There are several limitations to this study. Cultures were not routinely performed for all patients. While viral aetiologies in the pneumonia group cannot be ruled out, most cases of pneumonia are bacterial in origin 1, 2. Among patients with pneumonia, it was unsurprising that five had Pseudomonas aeruginosa in their sputum, as three of them were diabetic and one had lymphoma 1, 6. Nevertheless, it cannot be concluded with certainty whether the organisms cultured were pathogenic or colonisers, especially as there was no mandate for sputum collection prior to antibiotics. The same applies to COPD and asthma exacerbations. It is difficult to distinguish positive cultures due to true recent infections from colonisers without prior long-term follow-up and molecular typing of bacteria strains.
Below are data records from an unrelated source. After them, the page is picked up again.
Lemma mem_inst_free hs m U j x :
  mem_inv hs m (u_inst_last j :: U) -> get_inst j m = Some x -> mem_inv hs (set_insts (<[j := None]> (im_insts m)) m) U.
Proof.
  intros [H1 H2 H3 H4 H5 H6 H7] E. assert (Hj := H2 j). unfold inst_ok in Hj. rewrite E in Hj. destruct Hj as (J1 & J2 & J3).
  unfold mi_count in J1. rewrite !count_cons in J1, J2. cbn [is_inst is_inst_last] in *. rewrite Nat.eqb_refl in J2. cbn [Z.b2z] in *.
  pose proof (count_range (is_inst j) U). pose proof (count_range (Nat.eqb j) (im_list m)).
  pose proof (count_range (has_inst j) (im_states m)).
  pose proof (count_range (is_inst_last j) U).
  assert (Hr : mi_refs x = 0) by (destruct (mi_refs x =? 0) eqn:Ez; [by breflect|cbn in J2; lia]).
  rewrite Hr in J2. cbn in J2.
  assert (Hn : mi_handle x = None).
  { destruct (mi_handle x) as [i|]; [|done]. assert (Hin : j ∈ im_list m) by (by apply J3).
    apply list_elem_of_lookup in Hin as [n Hn]. pose proof (count_pos (Nat.eqb j) _ _ _ Hn (Nat.eqb_refl j)). lia. }
  assert (G : forall j', get_inst j' (set_insts (<[j := None]> (im_insts m)) m) = if decide (j' = j) then None else get_inst j' m).
  { intros j'. unfold get_inst. cbn [im_insts set_insts]. assert (Hl := lookup_lt_Some _ _ _ (get_inst_in _ _ _ E)).
    case_decide; [subst; by rewrite list_lookup_insert_eq|by rewrite list_lookup_insert_ne]. }
  assert (Hu : forall i, handle_is i (Some x) = false) by (intros i; cbn; rewrite Hn; by apply bool_decide_eq_false).
  split; try done.
  - intros i. specialize (H1 i). unfold irc_ok, irc_refs in *. cbn [im_armed im_insts set_insts] in *.
    rewrite (count_insert _ _ _ _ _ (get_inst_in _ _ _ E)), Hu. rewrite !count_cons in H1. cbn [is_data is_last Z.b2z handle_is] in *.
    change (get_irc i (set_insts _ m)) with (get_irc i m). destruct (get_irc i m); [|lia].
    destruct H1 as (A1 & A2 & A3 & A4). split_and!; try done; lia.
  - intros j'. specialize (H2 j'). unfold inst_ok, mi_count in *. rewrite G. cbn [im_list im_states set_insts].
    rewrite !count_cons in H2. cbn [is_inst is_inst_last Z.b2z] in H2.
    case_decide; [subst; lia|]. rewrite eqb_other in H2 by done. cbn [Z.b2z] in H2. destruct (get_inst j' m); [|lia].
    destruct H2 as (B1 & B2 & B3). split_and!; [lia|lia|done].
  - intros u Hx. assert (Hf : fact_ok m u) by (apply H4; by right).
    assert (L : forall z i, lent_ok m z i -> lent_ok (set_insts (<[j := None]> (im_insts m)) m) z i).
    { intros z i (y & Ey & Hy). exists y. rewrite G. case_decide as Ez; [|done]. rewrite Ez in Ey. congruence. }
    destruct u as [d|k z b|l]; [done|by destruct k as [|[|[|[|[|[|[|[|[|[|k]]]]]]]]]]|]. cbn [fact_ok] in *.
    revert Hf. apply List.Forall_impl. intros n [Hf1 Hf2]. split; [by apply L|done].
  - destruct H6. by split.
  - intros i. specialize (H7 i). unfold dead_ok in *. change (get_irc i (set_insts _ m)) with (get_irc i m).
    cbn [im_insts set_insts]. rewrite (count_insert _ _ _ _ _ (get_inst_in _ _ _ E)), Hu.
    rewrite count_cons in H7. cbn [handle_is is_kill Z.b2z] in *. rewrite Z.sub_0_r, Z.add_0_r. exact H7.
Qed.

Lemma inst_free_ok t j : WP (inst_free j) (fun _ t' => t' = t) (TUser (u_inst_last j) :: t).
Proof.
  apply act_mem. intros a m hs U Hm _. cbn [users omap list_omap app] in Hm. fold (users t) in Hm.
  pose proof (mv_inst _ _ _ Hm j) as Hj. unfold inst_ok in Hj. destruct (get_inst j m) as [x|] eqn:E.
  - exists t. split_and!; [done|by eapply mem_inst_free|done].
  - exfalso. rewrite count_cons in Hj. cbn [is_inst_last] in Hj. rewrite Nat.eqb_refl in Hj. cbn in Hj.
    pose proof (count_range (is_inst_last j) (users t ++ U)). lia.
Qed.

Lemma inst_alive hs m U j : mem_inv hs m U -> u_inst j ∈ U -> exists x, get_inst j m = Some x.
Proof.
  intros H Hu. pose proof (mv_inst _ _ _ H j) as Hj. unfold inst_ok, mi_count in Hj.
  destruct (get_inst j m) as [x|]; [by exists x|]. assert (1 <= count (is_inst j) U) by (eapply count_member; [done|apply Nat.eqb_refl]).
  pose proof (count_range (Nat.eqb j) (im_list m)).
  pose proof (count_range (has_inst j) (im_states m)). lia.
Qed.

Lemma method_release_ok t j : WP (method_release j) (fun _ t' => t' = t) (TUser (u_inst j) :: t).
Proof.
  eapply wp_seq with (Q' := fun (last : bool) t' => t' = if last then TUser (u_inst_last j) :: t else t).
  2: { intros last t' ->. destruct last; [apply inst_free_ok|done]. }
  apply act_mem. intros a m hs U Hm _. cbn [users omap list_omap app] in Hm. fold (users t) in Hm.
  destruct (inst_alive _ _ _ j Hm) as [x E]; [by left|]. rewrite E. cbn [fst snd].
  pose proof (inst_unhold _ _ _ _ _ Hm E) as H. eexists. split_and!; [done| |].
  - by destruct (mi_refs x - 1 =? 0).
  - by destruct (mi_refs x - 1 =? 0).
Qed.

(** ** A driver's state in use *)

Definition irc_core (r : irc_t) := (r_refs r, r_inst r, r_session r, r_task r, r_dead r).

Lemma on_irc_ok {B} t i (f : irc_t -> irc_t * B) Q :
  live_irc t i -> (forall r, irc_core (f r).1 = irc_core r) -> (forall r, Q (f r).2 t) -> WP (on_irc i f) Q t.
Proof.
  intros Hl Hc HQ. apply act_mem. intros a m hs U Hm Hh.
  destruct (live_alive _ _ _ _ _ Hm Hh Hl) as (r & E & _). rewrite E. injection (Hc r) as E1 E2 E3 E4 E5.
  assert (Hi := mv_irc _ _ _ Hm i). unfold irc_ok in Hi. rewrite E in Hi. destruct Hi as (_ & _ & I3 & I4).
  exists t. split_and!; [apply HQ| |by rewrite own_put_same by done].
  eapply mem_write; try done; [by rewrite E3, E5|by rewrite E3|by rewrite E4].
Qed.

Lemma ird_keeps {B} t i (f : irc_t -> B) : live_irc t i -> keeps t (ird i f).
Proof. intros H. by apply on_irc_ok. Qed.

Lemma iwr_keeps t i f : live_irc t i -> (forall r, irc_core (f r) = irc_core r) -> keeps t (iwr i f).
Proof. intros H Hc. by apply on_irc_ok. Qed.

(** ** The last reference *)

Lemma enc_inj o o' : enc o = enc o' -> o = o'.
Proof. destruct o, o'; cbn; intros H; try lia; [f_equal; lia|done]. Qed.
This notwithstanding, the prevalence of positive sputum cultures in the current authors’ COPD patients is consistent with that reported in previous literature 5. Furthermore, although the controls were relatively young, to the current authors’ knowledge, there is no evidence that age affects sTREM-1 levels.

In conclusion, serum levels of the soluble form of the triggering receptor expressed on myeloid cells-1 are elevated predominantly in community-acquired pneumonia and Anthonisen type 1 chronic obstructive pulmonary disease exacerbations, as compared with type 2 and 3 chronic obstructive pulmonary disease exacerbations, asthma and controls. The serum soluble form of the triggering receptor expressed on myeloid cells-1 has a moderate but insufficient degree of accuracy as a surrogate marker for the need for antibiotics in lower respiratory tract infections.